I went to see What the #$*! Do We Know!? It’s part documentary, part drama and it deals with quantum physics, the effects of ourselves on our own state of being, and how we can affect change in our lives.
It’s a powerful movie.
One part talked about the Message of Water. A scientist exposed water to certain messages…like The Chi of Love, Thank you, and I hate you and I want you to die. What came from this experiment is amazing. The water samples that had positive messages were astoundingly beautiful. The ones that had negative messages were odd and different and there was apparently something wrong with them.
One person in the film says (paraphrasing), “Our bodies are mostly made of water. If we can project positive thoughts into that part of ourselves, imagine what we can do.”
The links between quantum physics and spirituality are intense.
The thing that touched me the most, though, was in our emotions. One scientist (most of the interviewees were physicists or medical doctors or psychologists) said that we become addicted to a specific type of emotion and cling to that because we know how it will manifest itself. If we’re used to being the victim, if we engage in bad relationships, if we are angry, our synopses begin to ignore any other messages they receive and only work on those types of emotions, the most predominant ones.
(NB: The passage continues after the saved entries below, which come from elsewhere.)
(** * Bulk dispatch of memo transactions: a shallow embedding

    The development follows [src/messageSender.ts], [src/config.ts],
    [src/fileUtils.ts], [src/walletUtils.ts] and [src/types.ts].

    - An [await]ed computation is a function from the state of the run to a
      completion (normal value, thrown value, or [break]) and a new state.
    - The ledger SDK (@solana/web3.js), the file system and the timer are
      outside the repository: the SDK's types and pure functions are the
      fields of the class [Web3], the answers of the network are an oracle
      indexed by the ordinal of the operation, and every invocation of a
      single send operation and every [setTimeout] is recorded in a trace.
    - The bulk methods reach the single operations through [this]; the
      loops are therefore stated over any pair of methods ([Sender]), of
      which the class of the repository ([SolanaMessageSender]) is one.
    - Numbers of milliseconds are integers, counters are naturals.
    - A string is modelled by its UTF-8 encoding, one character of the
      model per byte.
    - Console output is not observable in the model. *)

From Stdlib Require Import ZArith Lia Bool Ascii String.
From stdpp Require Import base list strings.

Local Open Scope string_scope.

(** ** Completions and the two monads *)

(** A thrown JavaScript value: an instance of [Error] carrying its message,
    or any other value. *)
Inductive Thrown : Type :=
  | ErrorInstance (message : string)
  | OtherValue.

(** [error instanceof Error ? error.message : "Unknown error"] *)
Definition errorMessageOf (error : Thrown) : string :=
  match error with
  | ErrorInstance message => message
  | OtherValue => "Unknown error"
  end.

(** A settled promise, or the outcome of a call that may throw. *)
Inductive Settled (A : Type) : Type :=
  | Fulfilled (a : A)
  | Rejected (error : Thrown).
Arguments Fulfilled {A} a.
Arguments Rejected {A} error.

(** How a statement that runs in a loop completes: normally, by throwing,
    or by [break]. *)
Inductive Completion (A : Type) : Type :=
  | Normal (a : A)
  | Throw (error : Thrown)
  | Break.
Arguments Normal {A} a.
Arguments Throw {A} error.
Arguments Break {A}.

Class Monad (m : Type -> Type) : Type := {
  ret : forall {A}, A -> m A;
  bind : forall {A B}, m A -> (A -> m B) -> m B;
  throw : forall {A}, Thrown -> m A;
  tryCatch : forall {A}, m A -> (Thrown -> m A) -> m A
}.

(** [await p], and a call of a function that may throw. *)
Definition await {m} `{Monad m} {A} (p : Settled A) : m A :=
  match p with
  | Fulfilled a => ret a
  | Rejected error => throw error
  end.

Declare Scope js_scope.
Delimit Scope js_scope with js.
Notation "x <- c ;; k" := (bind c (fun x => k))
  (at level 100, c at next level, right associativity) : js_scope.
Notation "c ;; k" := (bind c (fun _ => k))
  (at level 100, k at level 200, right associativity) : js_scope.
Local Open Scope js_scope.

(** Code without state: a computation is its own outcome. *)
#[export] Instance Settled_Monad : Monad Settled := {
  ret := fun A a => Fulfilled a;
  bind := fun A B c k =>
    match c with
    | Fulfilled a => k a
    | Rejected error => Rejected error
    end;
  throw := fun A error => Rejected error;
  tryCatch := fun A c handler =>
    match c with
    | Fulfilled a => Fulfilled a
    | Rejected error => handler error
    end
}.

(** ** The external SDK *)

Inductive Commitment : Type := processed | confirmed | finalized.

Class Web3 : Type := {
  PublicKey : Type;
  Keypair : Type;
  Connection : Type;
  toBase58 : PublicKey -> string;
  keypairPublicKey : Keypair -> PublicKey;
  (** [new PublicKey(address)] throws on a string that is no address. *)
  newPublicKey : string -> Settled PublicKey
}.

(** ** types.ts *)

Record TransactionResult : Type := {
  tr_signature : string;
  tr_success : bool;
  tr_error : option string;
  tr_explorerUrl : option string
}.

Record SolanaConfig : Type := {
  sc_rpcUrl : string;
  sc_wsUrl : string;
  sc_network : string;
  sc_commitment : Commitment;
  sc_skipPreflight : bool;
  sc_walletPath : option string;
  sc_privateKey : option string
}.

Record BulkTransactionResult : Type := {
  recipientAddress : string;
  signature : string;
  success : bool;
  error : option string;
  explorerUrl : option string
}.

Record BulkMessageResult : Type := {
  totalSent : nat;
  totalFailed : nat;
  results : list BulkTransactionResult;
  overallSuccess : bool
}.

Section Sender.
Context `{Web3}.

Record MessageConfig : Type := {
  mc_message : string;
  mc_recipientAddress : PublicKey;
  mc_senderKeypair : Keypair;
  mc_connection : option Connection;
  mc_commitment : option Commitment;
  mc_skipPreflight : option bool
}.

(** [Omit<MessageConfig, "recipientAddress">] *)
Record MemoConfig : Type := {
  memo_message : string;
  memo_senderKeypair : Keypair;
  memo_connection : option Connection;
  memo_commitment : option Commitment;
  memo_skipPreflight : option bool
}.

Record BulkMessageConfig : Type := {
  message : string;
  recipientAddresses : list PublicKey;
  senderKeypair : Keypair;
  connection : option Connection;
  commitment : option Commitment;
  skipPreflight : option bool;
  delayBetweenTx : option Z;
  continueOnError : option bool
}.

(** [Omit<BulkMessageConfig, "recipientAddresses"> & { messages?: string[] }] *)
Record BulkMemoConfig : Type := {
  bm_message : string;
  bm_messages : option (list string);
  bm_senderKeypair : Keypair;
  bm_connection : option Connection;
  bm_commitment : option Commitment;
  bm_skipPreflight : option bool;
  bm_delayBetweenTx : option Z;
  bm_continueOnError : option bool
}.

(** [FileRecipientConfig extends Omit<BulkMessageConfig, "recipientAddresses">] *)
Record FileRecipientConfig : Type := {
  fr_message : string;
  fr_recipientsFile : string;
  fr_senderKeypair : Keypair;
  fr_connection : option Connection;
  fr_commitment : option Commitment;
  fr_skipPreflight : option bool;
  fr_delayBetweenTx : option Z;
  fr_continueOnError : option bool
}.

Record FileValidationResult : Type := {
  isValid : bool;
  addresses : list string;
  validAddresses : list PublicKey;
  invalidAddresses : list string;
  fv_error : option string
}.

(** Truthiness of an optional boolean: [undefined] and [false] are falsy. *)
Definition truthyBool (b : option bool) : bool :=
  match b with Some true => true | _ => false end.

(** ** The transaction handed to the SDK *)

Inductive Instruction : Type :=
  | MemoInstruction (programId : string) (data : string)
  | TransferInstruction (fromPubkey toPubkey : PublicKey) (lamports : Z).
They said that the only way to overcome this, to change the ways our synopses behave, is to change our reactions, change our behaviors, to have willpower against those things we know are destructive for us. They said this is the hardest thing we can ever do…but it is worth it.
I liked, most, though, that we can affect change by finding the positive…by loving ourselves…by finding beauty in every day things.
I like those kinds of messages. They make my heart smile.
I also liked the link between the scientific and the spiritual just because I’m such a science geek. Heh.
When I went back to school, I knew science was where my heart was…but I also knew that I needed something that spoke to me. I ended up with a major in linguistics (I graduate with my bachelor’s next spring and will go straight into grad school after that). My minor is in geology. I covered science on both sides of the spectrum: social and hard.
Anyway…this film spoke to me because of that on some level.